(** Splitting at a separator that the first piece does not hold. *)
Lemma split_first (sep : ascii) (x y : string) :
  all (fun c => negb (Ascii.eqb c sep)) x = true ->
  JS.split sep (x ++ String sep y) = x :: JS.split sep y.
Proof.
  induction x as [|c x IH]; intros H.
  - cbn. rewrite Ascii.eqb_refl. reflexivity.
  - cbn [all] in H. apply andb_true_iff in H. destruct H as [Hc Hx].
    apply negb_true_iff in Hc.
    cbn [append JS.split]. rewrite Hc, (IH Hx). reflexivity.
Qed.

Lemma split_last (sep : ascii) (x : string) :
  all (fun c => negb (Ascii.eqb c sep)) x = true ->
  JS.split sep x = [x].
Proof.
  induction x as [|c x IH]; intros H.
  - reflexivity.
  - cbn [all] in H. apply andb_true_iff in H. destruct H as [Hc Hx].
    apply negb_true_iff in Hc.
    cbn [JS.split]. rewrite Hc, (IH Hx). reflexivity.
Qed.

Lemma all_impl (p q : ascii -> bool) (s : string) :
  (forall c, p c = true -> q c = true) -> all p s = true -> all q s = true.
Proof.
  intros Hpq. induction s as [|c s IH]; [reflexivity|].
  cbn [all]. rewrite !andb_true_iff. intros [Hc Hs].
  split; [apply Hpq, Hc | apply IH, Hs].
Qed.

Lemma all_app (p : ascii -> bool) (x y : string) :
  all p (x ++ y) = all p x && all p y.
Proof.
  induction x as [|c x IH]; [reflexivity|].
  cbn [append all]. rewrite IH, andb_assoc. reflexivity.
Qed.

Lemma digit_is_not (sep : ascii) :
  JS.isDigit sep = false ->
  forall c, JS.isDigit c = true -> negb (Ascii.eqb c sep) = true.
Proof.
  intros Hsep c Hc. apply negb_true_iff.
  destruct (Ascii.eqb_spec c sep) as [->|]; [congruence | reflexivity].
Qed.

---+---

▶ [WHAT IS REQUIRED]: Repeat every entry exactly. Nothing may be dropped.

▶ [TASK RESULT]:
(** Splitting at a separator that the first piece does not hold. *)
Lemma split_first (sep : ascii) (x y : string) :
  all (fun c => negb (Ascii.eqb c sep)) x = true ->
  JS.split sep (x ++ String sep y) = x :: JS.split sep y.
Proof.
  induction x as [|c x IH]; intros H.
  - cbn. rewrite Ascii.eqb_refl. reflexivity.
  - cbn [all] in H. apply andb_true_iff in H. destruct H as [Hc Hx].
    apply negb_true_iff in Hc.
    cbn [append JS.split]. rewrite Hc, (IH Hx). reflexivity.
Qed.

Lemma split_last (sep : ascii) (x : string) :
  all (fun c => negb (Ascii.eqb c sep)) x = true ->
  JS.split sep x = [x].
Proof.
  induction x as [|c x IH]; intros H.
  - reflexivity.
  - cbn [all] in H. apply andb_true_iff in H. destruct H as [Hc Hx].
    apply negb_true_iff in Hc.
    cbn [JS.split]. rewrite Hc, (IH Hx). reflexivity.
Qed.

Lemma all_impl (p q : ascii -> bool) (s : string) :
  (forall c, p c = true -> q c = true) -> all p s = true -> all q s = true.
Proof.
  intros Hpq. induction s as [|c s IH]; [reflexivity|].
  cbn [all]. rewrite !andb_true_iff. intros [Hc Hs].
  split; [apply Hpq, Hc | apply IH, Hs].
Qed.

Lemma all_app (p : ascii -> bool) (x y : string) :
  all p (x ++ y) = all p x && all p y.
Proof.
  induction x as [|c x IH]; [reflexivity|].
  cbn [append all]. rewrite IH, andb_assoc. reflexivity.
Qed.

Lemma digit_is_not (sep : ascii) :
  JS.isDigit sep = false ->
  forall c, JS.isDigit c = true -> negb (Ascii.eqb c sep) = true.
Proof.
  intros Hsep c Hc. apply negb_true_iff.
  destruct (Ascii.eqb_spec c sep) as [->|]; [congruence | reflexivity].
Qed.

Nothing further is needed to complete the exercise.